Melancólico, seguí por la vereda del sol hasta el semáforo con avenida Martín García donde me detuve ante el hermoso paisaje que brindaba el Parque Lezama, mucho más renovado que la última vez que lo había visto de cerca.
Otro de los hábitos de mi padre habían sido llevarme a ése parque de paseo, por lo que un impulso me llevó a cruzar la avenida, y desviarme por los senderos del centro de aquel predio boscoso, con sus lomas y árboles de raíces que sobresalían en la tierra tan gruesas como las hamacas y los toboganes que funcionaban en el sector de juegos.
Este parque era otro de los lugares de la ciudad por el que pasaba a diario y lo observaba desde la ventanilla del colectivo o de mi auto. Y lo mismo ocurría con el frente de la ex oficina de mi padre, situada a una cuadra de la subida a la autopista. Claro que en la época en que yo iba hasta allí no había autopista para llegar desde el sur del Gran Buenos Aires, aunque se trataba de una ubicación estratégica cuando íbamos a La Bombonera a ver a Boca Juniors.
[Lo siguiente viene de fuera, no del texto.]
Hypothesis Hkeyed : keyed m.
Hypothesis Hforest : ∀ k b, m !! k = Some b → rooted repo m k.
Hypothesis Hne : old ≠ new.
Hypothesis Hold : isTrunkName repo old = false.
Hypothesis Hnew : m !! new = None.
Hypothesis Hmeta : metaOrDefault repo m old = Some cm.

Local Abbreviation m' :=
  (stagedMove m old new (set_Name new (set_PullRequest None cm))).
Local Abbreviation ren := (renamed old new).

Lemma moved_edge k b :
  m !! k = Some b →
  ∃ b', m' !! ren k = Some b' ∧ parentName b' = ren (parentName b).
Proof using Hkeyed Hne Hnew Hmeta.
  intros Hb. unfold renamed at 1. destruct (decide (k = old)) as [->|Hk].
  - rewrite (metaOrDefault_tracked _ _ _ _ Hb) in Hmeta.
    injection Hmeta as <-.
    rewrite stagedMove_new by done.
    eexists. split; [done|]. rewrite reparent_parentName. unfold renamed.
    change (parentName (set_Name new (set_PullRequest None b)))
      with (parentName b).
    case_bool_decide; case_decide; done.
  - assert (k ≠ new) by congruence.
    rewrite stagedMove_lookup by done.
    rewrite decide_False by done. cbn [set_Name Branch_Name].
    rewrite lookup_insert_ne by done. rewrite Hb. cbn.
    eexists. split; [done|]. rewrite reparent_parentName. unfold renamed.
    case_bool_decide; case_decide; done.
Qed.

Lemma rooted_moved k : rooted repo m k → rooted repo m' (ren k).
Proof using Hkeyed Hne Hold Hnew Hmeta.
  induction 1 as [k b Hb Ht|k b Hb _ IH].
  - destruct (moved_edge k b Hb) as (b' & Hb' & Hp).
    eapply rooted_trunk; [done|]. rewrite Hp. unfold renamed.
    case_decide as Hpo; [|done]. congruence.
  - destruct (moved_edge k b Hb) as (b' & Hb' & Hp).
    eapply rooted_step; [done|]. by rewrite Hp.
Qed.

Lemma forest_moved k b' : m' !! k = Some b' → rooted repo m' k.
Proof using Hkeyed Hforest Hne Hold Hnew Hmeta.
  intros Hb'. pose proof Hb' as Hlook.
  rewrite stagedMove_lookup in Hlook by done.
  case_decide as Hk; [done|].
  apply fmap_Some in Hlook as (b0 & Hb0 & ->).
  cbn [set_Name Branch_Name] in Hb0.
  destruct (decide (k = new)) as [->|Hkn].
  - destruct (m !! old) as [b|] eqn:Hb.
    + pose proof (rooted_moved old (Hforest _ _ Hb)) as Hr.
      unfold renamed in Hr. by rewrite decide_True in Hr.
    + unfold metaOrDefault in Hmeta. rewrite Hb in Hmeta.
      destruct (DefaultBranch repo) as [d|] eqn:Hd; [|done].
      injection Hmeta as <-.
      assert (isTrunkName repo d = true) as Ht.
      { unfold isTrunkName. unfold DefaultBranch in Hd. rewrite Hd.
        by rewrite bool_decide_eq_true_2. }
      rewrite lookup_insert_eq in Hb0. injection Hb0 as <-.
      eapply rooted_trunk; [done|].
      rewrite reparent_parentName. cbn.
      case_bool_decide as Hdo; [|done].
      rewrite Hdo in Ht. congruence.
  - rewrite lookup_insert_ne in Hb0 by done.
    pose proof (rooted_moved k (Hforest _ _ Hb0)) as Hr.
    unfold renamed in Hr. by rewrite decide_False in Hr.
Qed.

End rename_forest.
(** The [for group in bozorth3s] loop of the script. *)
Fixpoint store_groups (bozorth3s : list matched) : M unit :=
  match bozorth3s with
  | [] => ret tt
  | One _ :: _ => raise (TypeError "argument 2 to map() must support iteration")
  | Many group :: rest =>
      let vals := map sql_insert_values group in
      executemany_insert vals ;;;
      commit ;;;
      print_all group ;;;
      store_groups rest
  end.









(* ================================================================= *)
(** ** The script *)

Definition lift {A} (r : result A) : M A :=
  match r with Ok a => ret a | Raise e => raise e end.

Section Script.
Context (env : Env).

(** [random.sample(mindtcts, int(perc * len(mindtcts)))] *)
Definition sampler (mindtcts : list mindtct) (perc : float) : M (list mindtct) :=
  k <- lift (sample_size perc (List.length mindtcts)) ;;
  random_sample env mindtcts k.

(** ['Generating samples'] and ['Matching']: lines 260 to 274.  The
    requests run in pool workers, which were forked before the script
    assigned its global [gallery]. *)
Definition sample_and_match (mindtcts : list mindtct)
           (perc_probe perc_gallery : float) : M unit :=
  probes <- sampler mindtcts perc_probe ;;
  gallery <- sampler mindtcts perc_gallery ;;
  let input :=
    map (fun probe => {| in_probe := probe;
                         in_gallery := PList (map PMindtct gallery) |}) probes in
  bozorth3s <- pool_map (run_bozorth3 env None) input ;;
  store_groups bozorth3s ;;;
  conn_close.
(** * Retry and resume engine of the BanquePopulaire browser

    Shallow embedding of [modules/banquepopulaire/browser.py]:
    the [retry] decorator, the [iter_retry] resumable iterator, the
    [no_need_login] guard and [do_login].

    Python objects are modelled by the protocol the code uses on them:
    - a record is a value of a type [V] with a [to_dict] attribute that may be
      absent ([None]) and an [==] ([py_eqb]);
    - an iterator is the finite script of what its successive [next()] calls
      do (yield a record or raise), ending in [StopIteration] for ever;
    - the callback [cb] is the stateful site: its [n]-th invocation has a
      fixed outcome [cb n], and the number of invocations made so far is
      threaded through the state ([cb_calls]);
    - [isinstance(exc, exc_check)] is a boolean predicate on exceptions. *)

From Stdlib Require Import List ZArith Lia Bool String.
From Stdlib Require Import Sorted Permutation.
Import ListNotations.
Local Open Scope Z_scope.

Set Implicit Arguments.

(** ** Exceptions *)

(** The three messages [BrowserUnavailable] is raised with. *)
Inductive unavailable (V : Type) : Type :=
| DidNotReply                         (* 'Site did not reply successfully after multiple tries' *)
| RepliedInconsistently (sent new : V) (* 'Site replied inconsistently between retries, %r vs %r' *)
| RepliedFewer (got expected : nat).   (* 'Site replied fewer elements (%d) than last iteration (%d)' *)

Arguments DidNotReply {V}.
Arguments RepliedFewer {V} got expected.

Inductive exn (V : Type) : Type :=
| StopIteration
| TypeError
| AttributeError
| BrowserUnavailable (m : unavailable V)
| BrowserIncorrectPassword
| LoggedOut
| OtherException (name : string).

Arguments StopIteration {V}.
Arguments TypeError {V}.
Arguments AttributeError {V}.
Arguments BrowserIncorrectPassword {V}.
Arguments LoggedOut {V}.
Arguments OtherException {V} name.

(** What a call does: return a value or raise. *)
Inductive outcome (V A : Type) : Type :=
| Return (a : A)
| Raise (e : exn V).

Arguments Return {V A} a.
Arguments Raise {V A} e.

Definition is_StopIteration {V} (e : exn V) : bool :=
  match e with StopIteration => true | _ => false end.

(** [retry(LoggedOut)]: the class every decorated method of the browser uses. *)
Definition is_LoggedOut {V} (e : exn V) : bool :=
  match e with LoggedOut => true | _ => false end.

(** ** Python objects returned by the decorated function *)

Inductive event (V : Type) : Type :=
| EvYield (v : V)
| EvRaise (e : exn V).

Inductive pyobj (V : Type) : Type :=
| PyNone
| PyValue (v : V)                     (* a simple value, without __iter__ *)
| PyIter (script : list (event V)).   (* an iterator and what is left of it *)

Arguments PyNone {V}.

(** [hasattr(ret, '__iter__')] *)
Definition has_iter {V} (o : pyobj V) : bool :=
  match o with PyIter _ => true | _ => false end.

(** [o is None] *)
Definition is_None {V} (o : pyobj V) : bool :=
  match o with PyNone => true | _ => false end.
(** [Object.entries] lists the keys that are array indices first, in
    ascending order, then the others in the order of their creation. *)
Example Object_entries_index_keys :
  Object_entries [("./b", 1); ("10", 2); ("9", 3); ("01", 4); ("./a", 5)]
  = [("9", 3); ("10", 2); ("./b", 1); ("01", 4); ("./a", 5)].
Proof. vm_compute. reflexivity. Qed.

(** A default import under [__proto__] is stored on [Object.prototype]:
    no group is created, and a later rewritten import under the specifier
    [default] finds the string there. *)
Example mergeRewrittenImport_on_prototype :
  forEachR mergeRewrittenImport
    [ {| ri_specifier := "__proto__"; ri_named := []; ri_defaultImport := Some "d" |} ]
    (None, [])
  = Return (Some "d", [])
  ∧ forEachR mergeRewrittenImport
      [ {| ri_specifier := "__proto__"; ri_named := []; ri_defaultImport := Some "d" |};
        {| ri_specifier := "default"; ri_named := [("a", "a")]; ri_defaultImport := None |} ]
      (None, [])
    = Throw "TypeError: Cannot read properties of undefined (reading 'set')"
  ∧ forEachR mergeRewrittenImport
      [ {| ri_specifier := "default"; ri_named := [("a", "a")]; ri_defaultImport := None |} ]
      (None, [])
    = Return (None, [("default", {| ig_named := [("a", "a")]; ig_default := None |})]).
Proof. repeat split; vm_compute; reflexivity. Qed.

(** Under a key that [Object.prototype] does not hand down the object
    behaves as a map. *)
Lemma mergeGroup_own specifier named defaultImport prototypeDefault importGroups :
  specifier ∉ objectPrototypeKeys →
  prototypeDefault = None ∨ specifier ≠ "default" →
  mergeGroup specifier named defaultImport (prototypeDefault, importGroups)
  = Return (prototypeDefault, mergeOwn specifier named defaultImport importGroups).
Proof.
  intros Hk Hd. unfold mergeGroup, getMember.
  destruct (alist_get specifier importGroups); [done|].
  rewrite decide_False by done. case_decide; [|done].
  destruct Hd as [->|?]; done.
Qed.

(** Whatever the key, a call that returns has left the groups as they
    were or has merged into a group of the object's own. *)
Lemma mergeGroup_returns specifier named defaultImport st prototypeDefault' importGroups' :
  mergeGroup specifier named defaultImport st = Return (prototypeDefault', importGroups') →
  importGroups' = st.2 ∨ importGroups' = mergeOwn specifier named defaultImport st.2.
Proof.
  destruct st as [prototypeDefault importGroups]. unfold mergeGroup. intros H.
  destruct (getMember prototypeDefault importGroups specifier) as [g| |value|];
    simplify_eq; [by right| | |by right].
  - case_decide; simplify_eq. by left.
  - destruct (Js.truthy value); simplify_eq; [|by right].
    destruct (Js.truthy_opt defaultImport); [done|]. case_decide; simplify_eq. by left.
Qed.
(** * Script generator: timeline, subtitles and template catalog

    A shallow embedding of [script_generator.py], [script_templates.py] and
    the parts of [script_config.py] they read, with the properties of the
    generated script, of the subtitle splitter and of the SRT exporter.

    Conventions of the embedding:
    - Python [str] is [string]; a character is its code point below 256.
    - Python numbers that carry times (int and float alike) are exact
      rationals ([Q]); scores and counts are [Z] or [nat].
    - A [dict] with a known key set is a record; a key that may be absent is
      an [option] field.
    - An exception is a value of [exception]; fallible code returns
      [result]; code that draws random numbers or reads the clock runs in
      the monad [M] over a [World]. *)

From Stdlib Require Import String Ascii List ZArith QArith Qround Qminmax.
From Stdlib Require Import Lia Bool DecimalString Lqa.
Import ListNotations.
Open Scope string_scope.

(** ** Python string primitives *)

Module PyStr.

(** [str.isspace] on one character, for code points below 256. *)
Definition is_space (c : ascii) : bool :=
  let n := nat_of_ascii c in
  ((9 <=? n) && (n <=? 13) || (28 <=? n) && (n <=? 32)
   || (n =? 133) || (n =? 160))%nat.

Definition is_empty (s : string) : bool :=
  match s with EmptyString => true | String _ _ => false end.

(** [snoc s c] is [s + c]. *)
Definition snoc (s : string) (c : ascii) : string := s ++ String c "".

(** [s.split()]: the maximal runs of non-blank characters. [cur] is the
    word being read. *)
Fixpoint split_from (s cur : string) : list string :=
  match s with
  | EmptyString => if is_empty cur then [] else [cur]
  | String c s' =>
      if is_space c
      then (if is_empty cur then split_from s' "" else cur :: split_from s' "")
      else split_from s' (snoc cur c)
  end.

Definition split (s : string) : list string := split_from s "".

(** [sep.join(parts)] *)
Fixpoint join (sep : string) (parts : list string) : string :=
  match parts with
  | [] => ""
  | [p] => p
  | p :: rest => p ++ sep ++ join sep rest
  end.

(** [s.lstrip()], [s.rstrip()], [s.strip()] *)
Fixpoint lstrip (s : string) : string :=
  match s with
  | EmptyString => ""
  | String c s' => if is_space c then lstrip s' else s
  end.

Fixpoint rstrip (s : string) : string :=
  match s with
  | EmptyString => ""
  | String c s' =>
      let r := rstrip s' in
      if is_empty r && is_space c then "" else String c r
  end.

Definition strip (s : string) : string := rstrip (lstrip s).

(** [s[:n]] for [n >= 0] *)
Fixpoint slice_to (n : nat) (s : string) : string :=
  match n, s with
  | S k, String c s' => String c (slice_to k s')
  | _, _ => ""
  end.

(** [c in s] for a one-character [c] *)
Fixpoint contains_char (c : ascii) (s : string) : bool :=
  match s with
  | EmptyString => false
  | String d s' => Ascii.eqb c d || contains_char c s'
  end.

(** [s.split(c)[0]]: what precedes the first [c]. *)
Fixpoint before_char (c : ascii) (s : string) : string :=
  match s with
  | EmptyString => ""
  | String d s' => if Ascii.eqb c d then "" else String d (before_char c s')
  end.

(** [template.format(subreddit=value)] for a template whose only
    replacement field is [{subreddit}] and which has no other brace.
    [skip] counts the characters of a field still to drop. *)
Fixpoint format_from (value s : string) (skip : nat) : string :=
  match s with
  | EmptyString => ""
  | String c s' =>
      match skip with
      | S k => format_from value s' k
      | O =>
          if String.prefix "{subreddit}" s
          then value ++ format_from value s' 10
          else String c (format_from value s' 0)
      end
  end.

Definition format_subreddit (template value : string) : string :=
  format_from value template 0.

(** [str(z)] and [f"{z}"] for an int *)
Definition of_int (z : Z) : string := NilZero.string_of_int (Z.to_int z).

(** [n * c]: a character repeated *)
Fixpoint repeat_char (c : ascii) (n : nat) : string :=
  match n with O => "" | S k => String c (repeat_char c k) end.

(** [f"{z:0wd}"]: sign first, then zeros up to [width] characters. *)
Definition zero_pad (width : nat) (z : Z) : string :=
  let digits := of_int (Z.abs z) in
  let sign := if (z <? 0)%Z then "-" else "" in
  sign ++ repeat_char "0" (width - String.length sign - String.length digits)
       ++ digits.

(** Digits grouped by three from the right, as [f"{z:,}"] prints them.
    [lead] is the number of digits before the first comma. *)
Fixpoint group3 (digits : string) (lead : nat) : string :=
  match digits with
  | EmptyString => ""
  | String c rest =>
      match lead with
      | O => String "," (String c (group3 rest 2))
      | S k => String c (group3 rest k)
      end
  end.

Definition of_int_grouped (z : Z) : string :=
  let digits := of_int (Z.abs z) in
  let n := String.length digits in
  let lead := match (n mod 3)%nat with O => 3%nat | r => r end in
  (if (z <? 0)%Z then "-" else "") ++ group3 digits lead.

(** [re.split(r"[.!?]+", s)]: the pieces between maximal runs of
    terminators, the empty first and last pieces included. [in_run] holds
    while the previous character was a terminator. *)
Definition is_terminator (c : ascii) : bool :=
  Ascii.eqb c "." || Ascii.eqb c "!" || Ascii.eqb c "?".

Fixpoint re_split_from (s cur : string) (in_run : bool) : list string :=
  match s with
  | EmptyString => [cur]
  | String c s' =>
      if is_terminator c
      then (if in_run then re_split_from s' "" true
            else cur :: re_split_from s' "" true)
      else re_split_from s' (snoc cur c) false
  end.

Definition re_split_terminators (s : string) : list string :=
  re_split_from s "" false.

End PyStr.

(** ** Numbers, exceptions and effects *)

(** [max(a, b)] of Python: the first argument unless the second is
    strictly greater. *)
Definition py_max (a b : Q) : Q :=
  match Qcompare b a with Gt => b | _ => a end.

(** [int(q)]: truncation towards zero. *)
Definition py_int (q : Q) : Z := Z.quot (Qnum q) (Zpos (Qden q)).

(** [a // b] and [a % b] for a positive [b]. *)
Definition py_floordiv (a b : Q) : Z := Qfloor (a / b).
Definition py_mod (a b : Q) : Q := a - inject_Z (py_floordiv a b) * b.

(** The exception classes of [script_generator.py] and the built-in ones
    the code can raise. *)
Inductive exception : Type :=
| ScriptGeneratorError (msg : string)
| InvalidFormatError (msg : string)
| InvalidPostDataError (msg : string)
| ValueError (msg : string)
| KeyError (key : string)
| IndexError (msg : string)
| ZeroDivisionError (msg : string).

Definition class_name (e : exception) : string :=
  match e with
  | ScriptGeneratorError _ => "ScriptGeneratorError"
  | InvalidFormatError _ => "InvalidFormatError"
  | InvalidPostDataError _ => "InvalidPostDataError"
  | ValueError _ => "ValueError"
  | KeyError _ => "KeyError"
  | IndexError _ => "IndexError"
  | ZeroDivisionError _ => "ZeroDivisionError"
  end.

(** [isinstance(e, ScriptGeneratorError)]: the base class and its two
    subclasses. *)
Definition is_script_generator_error (e : exception) : bool :=
  match e with
  | ScriptGeneratorError _ | InvalidFormatError _ | InvalidPostDataError _ =>
      true
  | _ => false
  end.

Inductive result (A : Type) : Type :=
| Ok (a : A)
| Raise (e : exception).
Arguments Ok {A} a.
Arguments Raise {A} e.

(** The random source: [draws] is the sequence of raw numbers the
    generator will produce and [drawn] how many were consumed. Seeding the
    generator fixes [draws] and resets [drawn]. *)
Record Rng : Type := { draws : nat -> nat; drawn : nat }.

Definition seed (tape : nat -> nat) : Rng := {| draws := tape; drawn := 0 |}.

(** What a call can observe and change beside its arguments: the random
    source, and the text [datetime.now().isoformat()] returns. *)
Record World : Type := { rng : Rng; clock_iso : string }.

Definition M (A : Type) : Type := World -> result A * World.

Definition ret {A} (a : A) : M A := fun w => (Ok a, w).

Definition raise {A} (e : exception) : M A := fun w => (Raise e, w).

Definition bind {A B} (m : M A) (k : A -> M B) : M B :=
  fun w =>
    match m w with
    | (Ok a, w') => k a w'
    | (Raise e, w') => (Raise e, w')
    end.

Definition lift {A} (r : result A) : M A := fun w => (r, w).

Notation "x <- m ;; k" := (bind m (fun x => k))
  (at level 61, m at next level, right associativity).
Notation "m ;;; k" := (bind m (fun _ => k))
  (at level 61, right associativity).

(** [random._randbelow(n)] for [n > 0] *)
Definition randbelow (n : nat) : M nat :=
  fun w =>
    let g := rng w in
    (Ok (draws g (drawn g) mod n)%nat,
     {| rng := {| draws := draws g; drawn := S (drawn g) |};
        clock_iso := clock_iso w |}).

(** [random.choice(seq)] *)
Definition choice {A} (seq : list A) : M A :=
  match seq with
  | [] => raise (IndexError "Cannot choose from an empty sequence")
  | _ =>
      i <- randbelow (List.length seq) ;;
      match nth_error seq i with
      | Some x => ret x
      | None => raise (IndexError "list index out of range")
      end
  end.

(** [datetime.now().isoformat()] *)
Definition now_isoformat : M string := fun w => (Ok (clock_iso w), w).

(** The line feed character as a string. *)
Definition nl : string := String (ascii_of_nat 10) "".

(** [l.append(x)] *)
Definition append {A} (l : list A) (x : A) : list A := (l ++ [x])%list.

(** [d.get(key)] on a dictionary with string keys, kept in the order of
    its keys. *)
Fixpoint lookup {A} (key : string) (d : list (string * A)) : option A :=
  match d with
  | [] => None
  | (k, v) :: rest => if String.eqb key k then Some v else lookup key rest
  end.

(** ** script_templates.py *)

Module Templates.

(** One entry of a template's [segments] list. [repeatable] is the only
    key that some entries lack. *)
Record SegmentTemplate : Type := {
  t_name : string;
  t_duration : Z;
  t_required : bool;
  t_content_type : string;
  t_narration : string;
  t_visual : string;
  t_repeatable : option bool
}.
En esas ocasiones, mi padre dejaba el auto en la oficina y caminábamos unos dos kilómetros hasta el estadio, en algunos casos, tomando atajos por terrenos baldíos hoy ocupados por altas torres de departamentos.
Sin embargo, no todo tenía que ver con él o conmigo, ni siquiera con el resto de mi familia. Porque los “accidentes” de esa tarde también me recordaron otros bellos rincones porteños, como la esquina de Defensa y Brasil, en la que convergían, entre calles de adoquines y veredas rotas, los clásicos bares Hipopótamo y El Británico con sus amplios ventanales apuntando a la ochava y bajos hasta el nivel de las mesas para poder sentarse a tomar algo y pasar el tiempo mirando simplemente la gente pasar, por un lado; y una de las entradas a la feria artesanal de Lezama, por el otro.
Y más adelante este improvisado tour se extendió hasta la histórica plaza Dorrego, frente al bar homónimo, otro de los puntos más hermosos de la ciudad, el cual era visitado diariamente por una gran cantidad de turistas de todas partes del mundo.
Recién cuando pasé por ese último lugar me di cuenta que no estaba paseando, sino yendo a trabajar y aceleré el paso, aunque llegué tarde de todos modos, pero no tan molesto por la demora ya que abrazaba a la tierna pero a la vez triste sensación de que aquella larga caminata había valido la pena.
Es que si no fuese por el piquete, por la descompostura de la pasajera... quién sabe cuándo iba a recordar todo ello, si alguna vez lo hacía. Probablemente sí, pero mejor ahora que más adelante.